Stored data:
-------------------------
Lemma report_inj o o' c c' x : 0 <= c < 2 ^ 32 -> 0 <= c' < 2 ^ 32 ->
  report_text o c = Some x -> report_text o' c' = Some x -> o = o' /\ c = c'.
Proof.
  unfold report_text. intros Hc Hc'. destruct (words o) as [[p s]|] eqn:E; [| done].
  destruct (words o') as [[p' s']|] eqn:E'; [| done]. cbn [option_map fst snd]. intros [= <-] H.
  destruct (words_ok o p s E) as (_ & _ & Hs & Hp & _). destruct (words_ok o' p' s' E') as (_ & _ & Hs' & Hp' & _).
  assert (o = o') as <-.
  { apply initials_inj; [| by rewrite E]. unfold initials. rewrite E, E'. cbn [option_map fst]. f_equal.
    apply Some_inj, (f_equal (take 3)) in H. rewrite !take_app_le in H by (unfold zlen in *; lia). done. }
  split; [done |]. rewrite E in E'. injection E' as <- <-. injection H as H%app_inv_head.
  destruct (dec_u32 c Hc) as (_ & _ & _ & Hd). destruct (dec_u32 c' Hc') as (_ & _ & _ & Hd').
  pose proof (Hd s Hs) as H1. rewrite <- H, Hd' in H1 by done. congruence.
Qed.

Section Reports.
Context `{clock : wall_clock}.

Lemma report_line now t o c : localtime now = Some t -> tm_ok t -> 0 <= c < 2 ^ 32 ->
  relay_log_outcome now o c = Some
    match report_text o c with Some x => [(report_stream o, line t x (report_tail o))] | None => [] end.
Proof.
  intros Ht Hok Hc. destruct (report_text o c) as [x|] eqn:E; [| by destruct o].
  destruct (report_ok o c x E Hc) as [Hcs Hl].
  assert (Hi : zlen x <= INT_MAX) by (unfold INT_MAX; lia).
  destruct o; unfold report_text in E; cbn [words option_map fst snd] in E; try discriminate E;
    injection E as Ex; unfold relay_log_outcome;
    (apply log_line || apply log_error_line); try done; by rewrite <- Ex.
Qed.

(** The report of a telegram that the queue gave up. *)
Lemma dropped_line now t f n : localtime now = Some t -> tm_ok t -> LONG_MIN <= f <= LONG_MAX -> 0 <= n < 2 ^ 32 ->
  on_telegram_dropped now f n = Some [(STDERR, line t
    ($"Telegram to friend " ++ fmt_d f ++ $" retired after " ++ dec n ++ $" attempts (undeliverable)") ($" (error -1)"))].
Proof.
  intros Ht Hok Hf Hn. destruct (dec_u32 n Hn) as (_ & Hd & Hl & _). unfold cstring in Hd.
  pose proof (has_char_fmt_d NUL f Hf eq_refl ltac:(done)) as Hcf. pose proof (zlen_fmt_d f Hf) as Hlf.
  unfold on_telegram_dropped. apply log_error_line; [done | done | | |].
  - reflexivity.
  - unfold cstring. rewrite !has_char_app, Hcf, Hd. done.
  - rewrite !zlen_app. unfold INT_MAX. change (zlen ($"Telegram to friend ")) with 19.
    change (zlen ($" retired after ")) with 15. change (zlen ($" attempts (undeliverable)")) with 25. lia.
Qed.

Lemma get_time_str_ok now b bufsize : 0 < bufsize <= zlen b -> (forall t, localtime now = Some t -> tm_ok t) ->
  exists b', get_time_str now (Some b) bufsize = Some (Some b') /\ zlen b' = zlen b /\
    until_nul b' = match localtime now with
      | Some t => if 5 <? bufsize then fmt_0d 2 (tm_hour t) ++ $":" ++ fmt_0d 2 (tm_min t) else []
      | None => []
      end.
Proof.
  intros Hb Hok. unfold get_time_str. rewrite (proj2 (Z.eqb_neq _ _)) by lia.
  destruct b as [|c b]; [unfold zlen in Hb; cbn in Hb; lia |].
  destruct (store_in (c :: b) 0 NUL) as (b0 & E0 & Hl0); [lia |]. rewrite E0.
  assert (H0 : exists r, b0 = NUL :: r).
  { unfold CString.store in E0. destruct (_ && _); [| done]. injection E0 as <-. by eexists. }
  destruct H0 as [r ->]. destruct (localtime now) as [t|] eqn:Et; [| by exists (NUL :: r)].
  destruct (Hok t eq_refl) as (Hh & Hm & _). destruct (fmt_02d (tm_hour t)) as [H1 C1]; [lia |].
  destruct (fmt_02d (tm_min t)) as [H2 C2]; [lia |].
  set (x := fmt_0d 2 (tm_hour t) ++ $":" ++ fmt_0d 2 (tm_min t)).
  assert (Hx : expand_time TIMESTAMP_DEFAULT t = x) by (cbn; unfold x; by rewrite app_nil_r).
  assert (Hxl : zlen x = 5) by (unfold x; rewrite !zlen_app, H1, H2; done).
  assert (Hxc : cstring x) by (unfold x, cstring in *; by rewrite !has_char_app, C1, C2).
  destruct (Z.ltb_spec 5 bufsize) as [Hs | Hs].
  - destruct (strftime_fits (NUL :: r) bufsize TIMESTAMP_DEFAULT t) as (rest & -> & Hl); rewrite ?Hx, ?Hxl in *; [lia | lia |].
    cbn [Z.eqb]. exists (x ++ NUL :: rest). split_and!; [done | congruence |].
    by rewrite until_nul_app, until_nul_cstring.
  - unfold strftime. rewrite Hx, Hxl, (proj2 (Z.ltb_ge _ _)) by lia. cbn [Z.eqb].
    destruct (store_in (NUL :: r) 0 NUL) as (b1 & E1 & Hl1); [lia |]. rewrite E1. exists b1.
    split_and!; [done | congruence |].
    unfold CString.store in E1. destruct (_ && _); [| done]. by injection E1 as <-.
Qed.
-------------------------
ASSIGNMENT:
The output should be exactly the lines above from the line containing "destruct b as" to the line containing "destruct H0 as", inclusive, with no other lines.

RESULT FOR THIS TASK:
  destruct b as [|c b]; [unfold zlen in Hb; cbn in Hb; lia |].
  destruct (store_in (c :: b) 0 NUL) as (b0 & E0 & Hl0); [lia |]. rewrite E0.
  assert (H0 : exists r, b0 = NUL :: r).
  { unfold CString.store in E0. destruct (_ && _); [| done]. injection E0 as <-. by eexists. }
  destruct H0 as [r ->]. destruct (localtime now) as [t|] eqn:Et; [| by exists (NUL :: r)].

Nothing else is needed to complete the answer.